Natural history of polycystic ovary syndrome and new advances in the epidemiology
Piltonen, Terhi T.; Arffman, Riikka K.; Joham, Anju E. (2021-08-31)
Piltonen, T. T., Arffman, R. K., & Joham, A. E. (2021). Natural History of Polycystic Ovary Syndrome and New Advances in the Epidemiology. In Seminars in Reproductive Medicine 39(03/04), 94–101. https://doi.org/10.1055/s-0041-1735211
© 2021. Thieme. All rights reserved. The final authenticated version is available online at https://doi.org/10.1055/s-0041-1735211.
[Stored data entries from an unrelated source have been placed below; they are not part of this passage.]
(* ===== verification/BitReader.v ===== *)
(** * BitReader

    Models [conduit/include/conduit/io/bit_reader.hpp] and
    [conduit/src/io/bit_reader.cpp].  A reading operation is a computation in
    the monad [R]: it takes the reader, and returns a [Result] with the advanced
    reader, or [None] when the C++ is undefined (a span indexed out of range, a
    [subspan] outside its span, a shift by the width).  [rest r] is the bit
    string still to be read; every operation is specified by what it takes off
    the front of it. *)

From stdpp Require Import base numbers list strings pretty.
From Stdlib Require Import ZArith Lia.
From S2P Require Import Prelude Bits CoreError Endian.

Open Scope Z_scope.

Record BitReader := mkReader {
  rdata_ : list Z;
  byte_pos_ : Z;
  rbit_pos_ : Z;  (* 0-7, bit within the current byte, 0 = MSB *)
}.

Definition new_reader (data : list Z) : BitReader := mkReader data 0 0.

(** ** The reader monad *)

Definition R (A : Type) : Type := BitReader -> option (Result A * BitReader).

Definition ret {A} (a : A) : R A := fun r => Some (Ok a, r).
Definition throw {A} (c : ErrorCode) (m : string) : R A :=
  fun r => Some (Fail (new_error c m), r).
(** [CONDUIT_TRY_ASSIGN]. *)
Definition bind {A B} (m : R A) (k : A -> R B) : R B := fun r =>
  match m r with
  | Some (Ok a, r') => k a r'
  | Some (Fail e, r') => Some (Fail e, r')
  | None => None
  end.
(** A step that may be undefined but never fails. *)
Definition lift {A} (o : option A) : R A := fun r => a ← o; Some (Ok a, r).

Declare Scope reader_scope.
Delimit Scope reader_scope with reader.
Notation "'let!' x ':=' m 'in' k" := (bind m (fun x => k))
  (at level 10, x name, m at level 100, k at level 200) : reader_scope.
Local Open Scope reader_scope.

(** ** Position and state *)

Definition remaining_bytes (r : BitReader) : Z :=
  if len (rdata_ r) <=? byte_pos_ r then 0
  else sz (len (rdata_ r) - byte_pos_ r - (if 0 <? rbit_pos_ r then 1 else 0)).

Definition remaining_bits (r : BitReader) : Z :=
  if len (rdata_ r) <=? byte_pos_ r then 0
  else sz ((len (rdata_ r) - byte_pos_ r) * 8 - rbit_pos_ r).

Definition bit_position (r : BitReader) : Z := sz (byte_pos_ r * 8 + rbit_pos_ r).
Definition at_end (r : BitReader) : bool := len (rdata_ r) <=? byte_pos_ r.
Definition reader_byte_aligned (r : BitReader) : bool := rbit_pos_ r =? 0.
Definition reset (r : BitReader) : BitReader := mkReader (rdata_ r) 0 0.
Definition underlying_data (r : BitReader) : list Z := rdata_ r.

Definition reader_advance (bits : Z) (r : BitReader) : BitReader :=
  let b := sz (rbit_pos_ r + bits) in
  mkReader (rdata_ r) (sz (byte_pos_ r + b / 8)) (b mod 8).

Definition skip_bits (count : Z) : R unit := fun r =>
  if remaining_bits r <? count then
    Some (Fail (new_error BufferUnderrun
      ("skip_bits: need " +:+ pretty count +:+ " bits, only "
       +:+ pretty (remaining_bits r) +:+ " remain")), r)
  else Some (Ok tt, reader_advance count r).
Polycystic ovary syndrome (PCOS) is the most common endocrinopathy in women, affecting up to 15% of the female population. The natural history of the syndrome is complex, including both androgen exposure in early life and adiposity-driven dysfunction involving also dysregulated, also involving altered hypothalamus–ovarian crosstalk. The manifestations can arise as early as childhood or puberty onward, suggesting that genetic susceptibility is an important etiological factor. In adulthood, women with PCOS present with reproductive, metabolic, and psychological health issues at a population-based level. Epidemiological studies on large datasets offer an excellent opportunity to evaluate health effects and costs related to the syndrome. Hospital or insurance-based datasets are also available; however, the results are not representative of the female population in the community. More longitudinal studies spanning from early childhood to late adulthood are needed to assess the long-term health impact and early manifestations of PCOS. Moreover, the identification of women with PCOS from large datasets can be expensive. Self-reported symptoms or PCOS diagnosis may offer a feasible approach.